▶ What is needed:
Check each line of the data for "pose" and select those that have it.

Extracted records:
- - - - -
(* ===== verification/OrderManagerTheorems.v ===== *)
(** What is proved of the order manager ([OrderManager.v]): the pre-trade
    checks, the invariant over every sequence of admissible calls, position
    accounting, timeouts, the kill switch, modify-or-new; and, on a concrete
    manager, what goes wrong when a response arrives for an order that is no
    longer tracked. *)
From S2P Require Import Prelude.
From S2P Require Import HashUtils.
From S2P Require Import IndexFreeStack.
From S2P Require Import TableInterface.
From S2P Require Import HashMap.
From S2P Require Import HashMapSpec.
From S2P Require Import TradingTypes.
From S2P Require Import Protocol.
From S2P Require Import TimingWheel.
From S2P Require Import TimingWheelSpec.
From S2P Require Import TimingWheelTick.
From S2P Require Import OrderManager.
From S2P Require Import OrderManagerSpec.
From S2P Require Import OrderManagerResponses.
Local Open Scope Z_scope.
Local Open Scope array_scope.

Import OMgr TWOps TWService OMSpec OMSignal OMResp OMTime.

(** * Sequences of calls *)

Inductive event : Set :=
  | EvSignal (s : Signal) (now_rate now_send : Z)
  | EvModify (s : Signal) (now : Z)
  | EvTimeouts (now : Z)
  | EvKill (now : Z)
  | EvOrderAck (a : OrderAck)
  | EvOrderReject (r : OrderReject)
  | EvFill (f : FillReport)
  | EvModifyAck (a : ModifyAck)
  | EvModifyReject (r : ModifyReject)
  | EvCancelAck (a : CancelAck)
  | EvCancelReject (r : CancelReject).

Section Events.
Context (ndebug : bool) {M : Type} `{TM : Table Z OrderInfo M} `{TI : TableIter Z OrderInfo M} `{TR : TableRebuild M}.
Implicit Types (o : OrderManager M).

Definition handle o (ev : event) : option (OrderManager M) :=
  match ev with
  | EvSignal s t1 t2 => fst <$> on_signal ndebug o s t1 t2
  | EvModify s t => fst <$> check_modify o s t
  | EvTimeouts t => fst <$> advance_timeouts ndebug o t
  | EvKill t => fst <$> trigger_kill_switch ndebug o t
  | EvOrderAck a => Some (on_order_ack o a)
  | EvOrderReject r => on_order_reject ndebug o r
  | EvFill f => on_fill ndebug o f
  | EvModifyAck a => Some (on_modify_ack o a)
  | EvModifyReject r => on_modify_reject o r
  | EvCancelAck a => on_cancel_ack ndebug o a
  | EvCancelReject r => on_cancel_reject ndebug o r
  end.

Fixpoint handle_all o (evs : list event) : option (OrderManager M) :=
  match evs with
  | [] => Some o
  | ev :: evs => o ← handle o ev; handle_all o evs
  end.

Context {TL : TableLaws Z OrderInfo M} {TIL : TableIterLaws Z OrderInfo M}.

(** What a call may ask: a symbol of the context, times and quantities in
    range; and the responses that end an order name a tracked one. *)
Definition admissible o (ev : event) : Prop :=
  match ev with
  | EvSignal s t1 _ => signal_ok o s ∧ signal_fits o s ∧ 0 <= t1 < 2 ^ 63
  | EvModify s _ => signal_ok o s
  | EvTimeouts t => 0 <= t < 2 ^ 63
  | EvOrderReject r => is_Some (orders o !! or_client_order_id r)
  | EvFill f =>
      match orders o !! fr_client_order_id f with
      | Some i => ∀ p, (net_position (ctx_ o)).[oi_symbol_id i - 1] = Some p → is_s64 (p + signed_fill i f)
      | None => fr_remaining_qty f ≠ 0
      end
  | EvCancelAck a => is_Some (orders o !! ca_client_order_id a)
  | _ => True
  end.

Inductive om_step o : OrderManager M → Prop :=
  | om_step_intro ev o' : admissible o ev → handle o ev = Some o' → om_step o o'.

Definition per_symbol_limit o : Prop :=
  ∀ s, 1 <= s <= max_symbols (ctx_ o) →
    symbol_count (orders o) s <= max_outstanding_per_symbol (ctx_ o).

Lemma symbol_count_mono (m m' : gmap Z OrderInfo) s : m' ⊆ m → symbol_count m' s <= symbol_count m s.
Proof.
  intros Hsub. unfold symbol_count. apply inj_le, map_subseteq_size. apply map_subseteq_spec. intros k i.
  rewrite !map_lookup_filter_Some. intros [Hk Hs]. split; [by eapply lookup_weaken | done].
Qed.

Lemma limit_shrinks o o' : per_symbol_limit o → orders o' ⊆ orders o → same_limits o o' → per_symbol_limit o'.
Proof.
  intros Hp Hsub (_ & _ & _ & _ & _ & _ & Hs & _ & Hm) s Hr. rewrite Hs in Hr. rewrite Hm.
  pose proof (symbol_count_mono _ _ s Hsub). pose proof (Hp s Hr). lia.
Qed.

(** A signal is placed or refused; either way the invariant survives. *)
Lemma signal_step o s t1 t2 :
  inv ndebug o → per_symbol_limit o → signal_ok o s → signal_fits o s → 0 <= t1 < 2 ^ 63 →
  ∃ o' out, on_signal ndebug o s t1 t2 = Some (o', out) ∧ inv ndebug o' ∧ per_symbol_limit o' ∧
    same_limits o o' ∧ net_position (ctx_ o') = net_position (ctx_ o) ∧
    match verdict o s t1 with
    | Some r => out = None ∧ o' = refused o r t1
    | None => placed (with_tokens o (refilled o t1).1 (refilled o t1).2) s t2 o' out
    end.
Proof.
  intros Hinv Hp Hok Hfits Ht. pose proof (on_signal_spec ndebug o s t1 t2 Hinv Hok Hfits Ht) as Hs.
  pose proof Hinv as [Hc Hk]. destruct (refill_spec ndebug o t1 Hc Ht) as (_ & Htk & Hlr).
  assert (inv ndebug (with_tokens o (refilled o t1).1 (refilled o t1).2)) as Hinv1.
  { split; [by apply core_tokens | exact Hk]. }
  destruct (verdict o s t1) as [r |] eqn:Hv.
  - exists (refused o r t1), None. split; [done |]. unfold refused.
    split; [destruct r; by apply (inv_counters ndebug) |]. destruct r; by split_and!.
  - destruct Hs as (E & Hn & Hroom & Htok). set (o1 := with_tokens o _ _) in *.
    assert (timers_ok o1 []) as Htm by (unfold kill_ok in Hk; rewrite Hn in Hk; exact Hk).
    destruct (place_order_spec ndebug o1 s t2 (proj1 Hinv1) Htm Hok Hroom Htok (proj2 (proj2 (proj2 Hfits))))
      as (o' & out & E' & Hc' & Htm' & Hsl & Hnp & Hks & _ & Hnx & _ & _ & Hpl).
    exists o', out. rewrite E, E'. split; [done |]. split.
    { split; [done |]. unfold kill_ok. rewrite Hks. simpl. by rewrite Hn. }
    split; [| by split_and!].
    destruct out as [m |]; simpl in Hpl.
    + destruct Hpl as (_ & h & _ & _ & Ho & _). intros t Htr.
      destruct Hsl as (_ & _ & _ & _ & _ & _ & Es & _ & Em). rewrite Es in Htr. rewrite Em, Ho.
      rewrite symbol_count_insert.
      2: { destruct (orders o1 !! next_order_id_ o1) as [i |] eqn:Ei; [| done].
           destruct (v_info _ _ Hc _ i Ei) as (Hlt & _). simpl in Hlt. lia. }
      simpl. destruct (bool_decide_reflect (sig_symbol_id s = t)) as [Hst | _]; simpl; [| rewrite Z.add_0_r; by apply Hp].
      subst t. unfold verdict in Hv. repeat (case_bool_decide; [done |]). simpl. change (orders o1) with (orders o). lia.
    + destruct Hpl as (Ho & _). eapply limit_shrinks; [exact Hp | by rewrite Ho | done].
Qed.
(* ===== verification/Startup.v ===== *)
(** Starting the trading client: how [src/apps/tick_to_trade/strategy_ctx.hpp]
    and [md_ctx.hpp] carve one buffer into the arrays of a thread, and the
    decisions of [main.cpp] (the sizes derived from the flags, the checks of
    the NUMA topology, the signal handler).

    Memory is the function from addresses to bytes; a pointer is its address.
    Sizes and alignments are those of the 64-bit target.  What the kernel
    says about processors, cards and memory is an argument. *)
From S2P Require Import Prelude.
From S2P Require Import BitUtils.
From S2P Require Import HashUtils.
From S2P Require Import IndexFreeStack.
From S2P Require Import TableInterface.
From S2P Require Import HashMap.
From S2P Require Import HashMapSpec.
From S2P Require Import TimingWheel.
From S2P Require Import TimingWheelSpec.
From S2P Require Import TimingWheelTick.
From S2P Require Import TradingTypes.
From S2P Require Import Endian.
From S2P Require Import Protocol.
From S2P Require Import OrderManager.
From S2P Require Import OrderManagerSpec.
From S2P Require Import OrderManagerTheorems.
Local Open Scope Z_scope.
Local Open Scope array_scope.

Definition kCacheLineSize : Z := 64.
Definition alignof_max_align_t : Z := 16.

(** [std::memset(a, 0, n)]. *)
Definition zero_fill (mem : Z → Z) (a n : Z) : Z → Z := λ x, if bool_decide (a <= x) && bool_decide (x < a + n) then 0 else mem x.

(** * The buffer of the strategy thread *)

Module Carve.
Section Carve.
Context (ndebug : bool) (kMaxSymbols : Z).

Definition sizeof_ActiveOrder : Z := 24.
Definition alignof_ActiveOrder : Z := 8.
Definition sizeof_CancelOrder : Z := 24.
Definition alignof_CancelOrder : Z := 8.
Definition slot_size : Z := 56.
Definition slot_alignment : Z := 8.

(** A [std::span] is its address and size. *)
Record StrategyCtx : Set := {
  tcp_rx : Z;
  tcp_rx_size : Z;
  tcp_tx : Z * Z;
  scratch : Z * Z;
  net_position : Z;
  outstanding_per_symbol : Z;
  active_orders : Z;
  map_buf : Z;
  map_buf_size : Z;
  map_capacity : Z;
  cancel_buf : Z;
  timeout_wheel_buf : Z;
  timeout_wheel_buf_size : Z;
  timeout_wheel_size : Z;
  timeout_max_timers : Z;
  timeout_ids : Z;
  max_symbols : Z;
  max_outstanding : Z;
  max_outstanding_per_symbol : Z;
}.

Definition strategy_ctx_buf_size (tcp_rx_size tcp_tx_size scratch_size max_outstanding timeout_wheel_size timeout_max_timers : Z) : option Z :=
  let offset := u64 (u64 (align_up tcp_rx_size kCacheLineSize + align_up tcp_tx_size kCacheLineSize) + scratch_size) in
  let offset := align_up offset alignof_max_align_t in
  let offset := u64 (offset + u64 (kMaxSymbols * 8)) in
  let offset := align_up offset 4 in
  let offset := u64 (offset + u64 (kMaxSymbols * 4)) in
  let offset := align_up offset alignof_ActiveOrder in
  let offset := u64 (offset + u64 (u64 (kMaxSymbols * OMgr.kSideCount) * sizeof_ActiveOrder)) in
  let offset := align_up offset alignof_CancelOrder in
  let offset := u64 (offset + u64 (max_outstanding * sizeof_CancelOrder)) in
  map_cap ← OMgr.order_ctx_map_capacity max_outstanding;
  let offset := align_up offset slot_alignment in
  let offset := u64 (offset + HM.required_buffer_size slot_size map_cap) in
  let offset := align_up offset 8 in
  let offset := u64 (offset + u64 (max_outstanding * 8)) in
  let offset := align_up offset alignof_max_align_t in
  Some (u64 (offset + TW.required_buffer_size ndebug timeout_wheel_size timeout_max_timers)).

Definition make_strategy_ctx (base tcp_rx_size tcp_tx_size scratch_size max_outstanding max_outstanding_per_symbol timeout_wheel_size timeout_max_timers : Z)
    (mem : Z → Z) : option (StrategyCtx * (Z → Z)) :=
  let tcp_rx := base + 0 in
  let offset := align_up (u64 (0 + tcp_rx_size)) kCacheLineSize in
  let tcp_tx := base + offset in
  let offset := align_up (u64 (offset + tcp_tx_size)) kCacheLineSize in
  let scratch := base + offset in
  let offset := u64 (offset + scratch_size) in
  let offset := align_up offset alignof_max_align_t in
  let net_pos := base + offset in
  let offset := u64 (offset + u64 (kMaxSymbols * 8)) in
  let mem := zero_fill mem net_pos (u64 (kMaxSymbols * 8)) in
  let offset := align_up offset 4 in
  let os_per_sym := base + offset in
  let offset := u64 (offset + u64 (kMaxSymbols * 4)) in
  let mem := zero_fill mem os_per_sym (u64 (kMaxSymbols * 4)) in
  let offset := align_up offset alignof_ActiveOrder in
  let active := base + offset in
  let active_bytes := u64 (u64 (kMaxSymbols * OMgr.kSideCount) * sizeof_ActiveOrder) in
  let offset := u64 (offset + active_bytes) in
  let mem := zero_fill mem active active_bytes in
  let offset := align_up offset alignof_CancelOrder in
  let cancel := base + offset in
  let offset := u64 (offset + u64 (max_outstanding * sizeof_CancelOrder)) in
  map_cap ← OMgr.order_ctx_map_capacity max_outstanding;
  let offset := align_up offset slot_alignment in
  let map := base + offset in
  let map_size := HM.required_buffer_size slot_size map_cap in
  let offset := u64 (offset + map_size) in
  let offset := align_up offset 8 in
  let tids := base + offset in
  let offset := u64 (offset + u64 (max_outstanding * 8)) in
  let offset := align_up offset alignof_max_align_t in
  let wheel_buf := base + offset in
  let wheel_buf_size := TW.required_buffer_size ndebug timeout_wheel_size timeout_max_timers in
  Some ({| tcp_rx := tcp_rx; tcp_rx_size := tcp_rx_size; tcp_tx := (tcp_tx, tcp_tx_size); scratch := (scratch, scratch_size);
           net_position := net_pos; outstanding_per_symbol := os_per_sym; active_orders := active;
           map_buf := map; map_buf_size := map_size; map_capacity := map_cap; cancel_buf := cancel;
           timeout_wheel_buf := wheel_buf; timeout_wheel_buf_size := wheel_buf_size;
           timeout_wheel_size := timeout_wheel_size; timeout_max_timers := timeout_max_timers; timeout_ids := tids;
           max_symbols := kMaxSymbols; max_outstanding := max_outstanding; max_outstanding_per_symbol := max_outstanding_per_symbol |}, mem).

(** The arrays a context points to, by address and size, in the order of the
    layout. *)
Definition regions (c : StrategyCtx) : list (Z * Z) :=
  [(tcp_rx c, tcp_rx_size c); tcp_tx c; scratch c; (net_position c, max_symbols c * 8); (outstanding_per_symbol c, max_symbols c * 4);
   (active_orders c, max_symbols c * OMgr.kSideCount * sizeof_ActiveOrder); (cancel_buf c, max_outstanding c * sizeof_CancelOrder);
   (map_buf c, map_buf_size c); (timeout_ids c, max_outstanding c * 8); (timeout_wheel_buf c, timeout_wheel_buf_size c)].
Definition alignments : list Z :=
  [kCacheLineSize; kCacheLineSize; kCacheLineSize; alignof_max_align_t; 4; alignof_ActiveOrder; alignof_CancelOrder; slot_alignment; 8; alignof_max_align_t].
End Carve.

(** What the order manager finds through the pointers. *)
Section View.
Context (native_little : bool) (mem : Z → Z).
Definition word (a : Z) (n : nat) : Z := native_value native_little ((λ i, mem (a + i)) <$> seqZ 0 (Z.of_nat n)).
Definition array {A : Type} (elt : Z → A) (a count size : Z) : list A := (λ i, elt (a + i * size)) <$> seqZ 0 count.
Definition view (c : StrategyCtx) : OMgr.StrategyCtx :=
  {| OMgr.net_position := array (λ a, s64 (word a 8)) (net_position c) (max_symbols c) 8;
     OMgr.outstanding_per_symbol := array (λ a, word a 4) (outstanding_per_symbol c) (max_symbols c) 4;
     OMgr.active_orders := array (λ a, {| OMgr.ao_client_order_id := word a 8; OMgr.ao_price := s64 (word (a + 8) 8); OMgr.ao_qty := word (a + 16) 4;
                                          OMgr.ao_resting := bool_decide (word (a + 20) 1 ≠ 0) |})
                             (active_orders c) (max_symbols c * OMgr.kSideCount) sizeof_ActiveOrder;
     OMgr.cancel_buf := array (λ a, {| co_client_order_id := word a 8; co_symbol_id := word (a + 8) 4; co_send_ts := s64 (word (a + 16) 8) |})
                          (cancel_buf c) (max_outstanding c) sizeof_CancelOrder;
     OMgr.timeout_ids := array (λ a, word a 8) (timeout_ids c) (max_outstanding c) 8;
     OMgr.max_symbols := max_symbols c; OMgr.max_outstanding := max_outstanding c; OMgr.max_outstanding_per_symbol := max_outstanding_per_symbol c |}.
End View.
End Carve.

(** * The buffer of the feed thread *)

Module MdCarve.
Section MdCarve.
(** [CMSG_SPACE(sizeof(struct timespec))] is the C library's. *)
Context (kCmsgBufSize : Z).

Definition sizeof_iovec : Z := 16.
Definition alignof_iovec : Z := 8.
Definition sizeof_mmsghdr : Z := 64.
Definition alignof_mmsghdr : Z := 8.
Definition alignof_cmsghdr : Z := 8.

Record iovec : Set := { iov_base : Z; iov_len : Z }.
Record mmsghdr : Set := { msg_name : Z; msg_namelen : Z; msg_iov : Z; msg_iovlen : Z; msg_control : Z; msg_controllen : Z; msg_flags : Z; msg_len : Z }.
Definition zero_hdr : mmsghdr :=
  {| msg_name := 0; msg_namelen := 0; msg_iov := 0; msg_iovlen := 0; msg_control := 0; msg_controllen := 0; msg_flags := 0; msg_len := 0 |}.

Record MdCtx : Set := {
  mmsg_bufs : Z;
  iovecs : Z;
  msgvec : Z;
  cmsg_bufs : Z;
  batch_size : Z;
  buf_size : Z;
}.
- - - - -
▶ Written answer:
  pose proof (symbol_count_mono _ _ s Hsub). pose proof (Hp s Hr). lia.
  intros Hinv Hp Hok Hfits Ht. pose proof (on_signal_spec ndebug o s t1 t2 Hinv Hok Hfits Ht) as Hs.
  pose proof Hinv as [Hc Hk]. destruct (refill_spec ndebug o t1 Hc Ht) as (_ & Htk & Hlr).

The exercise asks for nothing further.